(Stored data)
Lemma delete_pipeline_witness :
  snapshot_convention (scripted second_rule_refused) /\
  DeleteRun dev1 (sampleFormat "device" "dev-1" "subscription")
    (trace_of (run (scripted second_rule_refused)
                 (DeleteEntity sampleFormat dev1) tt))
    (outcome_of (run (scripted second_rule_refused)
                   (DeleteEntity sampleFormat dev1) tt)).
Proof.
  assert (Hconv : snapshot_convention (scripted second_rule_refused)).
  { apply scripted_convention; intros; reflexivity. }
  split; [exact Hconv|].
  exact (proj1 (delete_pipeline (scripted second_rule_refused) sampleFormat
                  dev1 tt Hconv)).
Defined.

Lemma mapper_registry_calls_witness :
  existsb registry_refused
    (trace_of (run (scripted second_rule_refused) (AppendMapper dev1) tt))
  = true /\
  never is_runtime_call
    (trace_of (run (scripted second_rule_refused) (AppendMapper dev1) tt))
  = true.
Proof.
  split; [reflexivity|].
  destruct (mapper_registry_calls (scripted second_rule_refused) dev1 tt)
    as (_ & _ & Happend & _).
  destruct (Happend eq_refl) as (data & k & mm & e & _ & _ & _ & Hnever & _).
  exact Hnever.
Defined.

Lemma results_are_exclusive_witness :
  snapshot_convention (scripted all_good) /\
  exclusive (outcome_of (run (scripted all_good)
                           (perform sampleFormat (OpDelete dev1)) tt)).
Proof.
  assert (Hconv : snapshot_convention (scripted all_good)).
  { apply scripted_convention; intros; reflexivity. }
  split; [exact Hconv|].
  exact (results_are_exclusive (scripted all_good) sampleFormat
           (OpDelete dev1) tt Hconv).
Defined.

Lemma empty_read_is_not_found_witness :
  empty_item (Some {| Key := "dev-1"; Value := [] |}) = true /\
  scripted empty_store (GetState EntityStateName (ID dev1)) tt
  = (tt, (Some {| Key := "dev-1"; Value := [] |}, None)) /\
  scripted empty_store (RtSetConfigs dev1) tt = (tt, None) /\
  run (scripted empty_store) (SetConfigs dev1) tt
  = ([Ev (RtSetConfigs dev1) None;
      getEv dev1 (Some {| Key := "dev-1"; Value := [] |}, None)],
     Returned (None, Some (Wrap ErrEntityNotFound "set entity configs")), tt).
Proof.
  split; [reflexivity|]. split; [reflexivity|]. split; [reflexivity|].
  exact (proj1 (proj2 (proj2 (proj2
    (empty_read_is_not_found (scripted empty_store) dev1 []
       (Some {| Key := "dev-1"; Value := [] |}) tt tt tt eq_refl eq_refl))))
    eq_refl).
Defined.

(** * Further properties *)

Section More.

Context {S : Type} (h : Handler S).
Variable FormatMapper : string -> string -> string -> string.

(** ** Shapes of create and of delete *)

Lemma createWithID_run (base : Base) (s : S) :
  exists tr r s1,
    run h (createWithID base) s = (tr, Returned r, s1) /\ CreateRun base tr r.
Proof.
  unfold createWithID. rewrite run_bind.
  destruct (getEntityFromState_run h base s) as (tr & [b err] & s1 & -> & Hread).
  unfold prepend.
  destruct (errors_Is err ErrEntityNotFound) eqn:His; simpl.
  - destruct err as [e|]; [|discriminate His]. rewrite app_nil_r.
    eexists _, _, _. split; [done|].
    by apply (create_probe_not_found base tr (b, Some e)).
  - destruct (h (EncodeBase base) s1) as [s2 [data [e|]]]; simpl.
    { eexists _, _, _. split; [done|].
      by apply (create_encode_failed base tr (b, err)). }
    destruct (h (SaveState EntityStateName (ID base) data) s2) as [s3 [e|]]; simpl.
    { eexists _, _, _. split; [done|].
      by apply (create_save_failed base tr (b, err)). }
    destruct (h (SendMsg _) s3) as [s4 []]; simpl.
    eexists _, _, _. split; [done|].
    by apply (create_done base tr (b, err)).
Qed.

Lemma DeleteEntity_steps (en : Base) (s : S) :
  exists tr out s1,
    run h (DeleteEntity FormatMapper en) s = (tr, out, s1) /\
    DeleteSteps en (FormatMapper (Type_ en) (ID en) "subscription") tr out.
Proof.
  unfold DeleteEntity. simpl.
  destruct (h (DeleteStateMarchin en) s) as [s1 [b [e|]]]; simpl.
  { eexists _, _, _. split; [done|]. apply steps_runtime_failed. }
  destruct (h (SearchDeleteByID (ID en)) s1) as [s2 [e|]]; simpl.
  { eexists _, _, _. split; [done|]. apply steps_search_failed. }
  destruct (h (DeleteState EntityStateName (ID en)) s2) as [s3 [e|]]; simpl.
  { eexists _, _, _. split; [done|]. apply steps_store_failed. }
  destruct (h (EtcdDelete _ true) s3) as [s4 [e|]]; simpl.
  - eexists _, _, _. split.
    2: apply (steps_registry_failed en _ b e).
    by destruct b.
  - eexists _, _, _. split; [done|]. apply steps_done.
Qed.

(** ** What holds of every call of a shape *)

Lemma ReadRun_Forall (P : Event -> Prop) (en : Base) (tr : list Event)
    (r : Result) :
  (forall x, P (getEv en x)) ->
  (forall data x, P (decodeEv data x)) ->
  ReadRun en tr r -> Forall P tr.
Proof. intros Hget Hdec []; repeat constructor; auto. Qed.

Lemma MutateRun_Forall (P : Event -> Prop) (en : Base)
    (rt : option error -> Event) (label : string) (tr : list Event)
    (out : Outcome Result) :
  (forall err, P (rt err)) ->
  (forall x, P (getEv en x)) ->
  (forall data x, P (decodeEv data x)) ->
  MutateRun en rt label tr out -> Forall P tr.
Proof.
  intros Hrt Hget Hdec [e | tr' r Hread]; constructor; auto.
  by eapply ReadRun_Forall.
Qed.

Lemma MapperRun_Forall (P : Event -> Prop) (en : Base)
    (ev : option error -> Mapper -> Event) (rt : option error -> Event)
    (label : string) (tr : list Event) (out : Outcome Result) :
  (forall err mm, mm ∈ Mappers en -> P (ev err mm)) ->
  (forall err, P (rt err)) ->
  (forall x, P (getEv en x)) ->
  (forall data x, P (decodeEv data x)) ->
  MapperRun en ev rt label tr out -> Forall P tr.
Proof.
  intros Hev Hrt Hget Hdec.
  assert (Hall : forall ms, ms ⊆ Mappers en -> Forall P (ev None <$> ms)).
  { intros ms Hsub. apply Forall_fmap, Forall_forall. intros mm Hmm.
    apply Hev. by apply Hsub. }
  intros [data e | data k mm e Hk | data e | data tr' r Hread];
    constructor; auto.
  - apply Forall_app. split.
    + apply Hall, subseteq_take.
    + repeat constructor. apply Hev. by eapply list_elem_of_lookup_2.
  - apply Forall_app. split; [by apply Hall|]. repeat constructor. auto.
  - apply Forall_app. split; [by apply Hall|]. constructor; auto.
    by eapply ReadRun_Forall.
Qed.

> [How to complete this task]
Repeat the records above exactly, with nothing left out.

> [Answer section]
Lemma delete_pipeline_witness :
  snapshot_convention (scripted second_rule_refused) /\
  DeleteRun dev1 (sampleFormat "device" "dev-1" "subscription")
    (trace_of (run (scripted second_rule_refused)
                 (DeleteEntity sampleFormat dev1) tt))
    (outcome_of (run (scripted second_rule_refused)
                   (DeleteEntity sampleFormat dev1) tt)).
Proof.
  assert (Hconv : snapshot_convention (scripted second_rule_refused)).
  { apply scripted_convention; intros; reflexivity. }
  split; [exact Hconv|].
  exact (proj1 (delete_pipeline (scripted second_rule_refused) sampleFormat
                  dev1 tt Hconv)).
Defined.

Lemma mapper_registry_calls_witness :
  existsb registry_refused
    (trace_of (run (scripted second_rule_refused) (AppendMapper dev1) tt))
  = true /\
  never is_runtime_call
    (trace_of (run (scripted second_rule_refused) (AppendMapper dev1) tt))
  = true.
Proof.
  split; [reflexivity|].
  destruct (mapper_registry_calls (scripted second_rule_refused) dev1 tt)
    as (_ & _ & Happend & _).
  destruct (Happend eq_refl) as (data & k & mm & e & _ & _ & _ & Hnever & _).
  exact Hnever.
Defined.

Lemma results_are_exclusive_witness :
  snapshot_convention (scripted all_good) /\
  exclusive (outcome_of (run (scripted all_good)
                           (perform sampleFormat (OpDelete dev1)) tt)).
Proof.
  assert (Hconv : snapshot_convention (scripted all_good)).
  { apply scripted_convention; intros; reflexivity. }
  split; [exact Hconv|].
  exact (results_are_exclusive (scripted all_good) sampleFormat
           (OpDelete dev1) tt Hconv).
Defined.

Lemma empty_read_is_not_found_witness :
  empty_item (Some {| Key := "dev-1"; Value := [] |}) = true /\
  scripted empty_store (GetState EntityStateName (ID dev1)) tt
  = (tt, (Some {| Key := "dev-1"; Value := [] |}, None)) /\
  scripted empty_store (RtSetConfigs dev1) tt = (tt, None) /\
  run (scripted empty_store) (SetConfigs dev1) tt
  = ([Ev (RtSetConfigs dev1) None;
      getEv dev1 (Some {| Key := "dev-1"; Value := [] |}, None)],
     Returned (None, Some (Wrap ErrEntityNotFound "set entity configs")), tt).
Proof.
  split; [reflexivity|]. split; [reflexivity|]. split; [reflexivity|].
  exact (proj1 (proj2 (proj2 (proj2
    (empty_read_is_not_found (scripted empty_store) dev1 []
       (Some {| Key := "dev-1"; Value := [] |}) tt tt tt eq_refl eq_refl))))
    eq_refl).
Defined.

(** * Further properties *)

Section More.

Context {S : Type} (h : Handler S).
Variable FormatMapper : string -> string -> string -> string.

(** ** Shapes of create and of delete *)

Lemma createWithID_run (base : Base) (s : S) :
  exists tr r s1,
    run h (createWithID base) s = (tr, Returned r, s1) /\ CreateRun base tr r.
Proof.
  unfold createWithID. rewrite run_bind.
  destruct (getEntityFromState_run h base s) as (tr & [b err] & s1 & -> & Hread).
  unfold prepend.
  destruct (errors_Is err ErrEntityNotFound) eqn:His; simpl.
  - destruct err as [e|]; [|discriminate His]. rewrite app_nil_r.
    eexists _, _, _. split; [done|].
    by apply (create_probe_not_found base tr (b, Some e)).
  - destruct (h (EncodeBase base) s1) as [s2 [data [e|]]]; simpl.
    { eexists _, _, _. split; [done|].
      by apply (create_encode_failed base tr (b, err)). }
    destruct (h (SaveState EntityStateName (ID base) data) s2) as [s3 [e|]]; simpl.
    { eexists _, _, _. split; [done|].
      by apply (create_save_failed base tr (b, err)). }
    destruct (h (SendMsg _) s3) as [s4 []]; simpl.
    eexists _, _, _. split; [done|].
    by apply (create_done base tr (b, err)).
Qed.

Lemma DeleteEntity_steps (en : Base) (s : S) :
  exists tr out s1,
    run h (DeleteEntity FormatMapper en) s = (tr, out, s1) /\
    DeleteSteps en (FormatMapper (Type_ en) (ID en) "subscription") tr out.
Proof.
  unfold DeleteEntity. simpl.
  destruct (h (DeleteStateMarchin en) s) as [s1 [b [e|]]]; simpl.
  { eexists _, _, _. split; [done|]. apply steps_runtime_failed. }
  destruct (h (SearchDeleteByID (ID en)) s1) as [s2 [e|]]; simpl.
  { eexists _, _, _. split; [done|]. apply steps_search_failed. }
  destruct (h (DeleteState EntityStateName (ID en)) s2) as [s3 [e|]]; simpl.
  { eexists _, _, _. split; [done|]. apply steps_store_failed. }
  destruct (h (EtcdDelete _ true) s3) as [s4 [e|]]; simpl.
  - eexists _, _, _. split.
    2: apply (steps_registry_failed en _ b e).
    by destruct b.
  - eexists _, _, _. split; [done|]. apply steps_done.
Qed.

(** ** What holds of every call of a shape *)

Lemma ReadRun_Forall (P : Event -> Prop) (en : Base) (tr : list Event)
    (r : Result) :
  (forall x, P (getEv en x)) ->
  (forall data x, P (decodeEv data x)) ->
  ReadRun en tr r -> Forall P tr.
Proof. intros Hget Hdec []; repeat constructor; auto. Qed.

Lemma MutateRun_Forall (P : Event -> Prop) (en : Base)
    (rt : option error -> Event) (label : string) (tr : list Event)
    (out : Outcome Result) :
  (forall err, P (rt err)) ->
  (forall x, P (getEv en x)) ->
  (forall data x, P (decodeEv data x)) ->
  MutateRun en rt label tr out -> Forall P tr.
Proof.
  intros Hrt Hget Hdec [e | tr' r Hread]; constructor; auto.
  by eapply ReadRun_Forall.
Qed.

Lemma MapperRun_Forall (P : Event -> Prop) (en : Base)
    (ev : option error -> Mapper -> Event) (rt : option error -> Event)
    (label : string) (tr : list Event) (out : Outcome Result) :
  (forall err mm, mm ∈ Mappers en -> P (ev err mm)) ->
  (forall err, P (rt err)) ->
  (forall x, P (getEv en x)) ->
  (forall data x, P (decodeEv data x)) ->
  MapperRun en ev rt label tr out -> Forall P tr.
Proof.
  intros Hev Hrt Hget Hdec.
  assert (Hall : forall ms, ms ⊆ Mappers en -> Forall P (ev None <$> ms)).
  { intros ms Hsub. apply Forall_fmap, Forall_forall. intros mm Hmm.
    apply Hev. by apply Hsub. }
  intros [data e | data k mm e Hk | data e | data tr' r Hread];
    constructor; auto.
  - apply Forall_app. split.
    + apply Hall, subseteq_take.
    + repeat constructor. apply Hev. by eapply list_elem_of_lookup_2.
  - apply Forall_app. split; [by apply Hall|]. repeat constructor. auto.
  - apply Forall_app. split; [by apply Hall|]. constructor; auto.
    by eapply ReadRun_Forall.
Qed.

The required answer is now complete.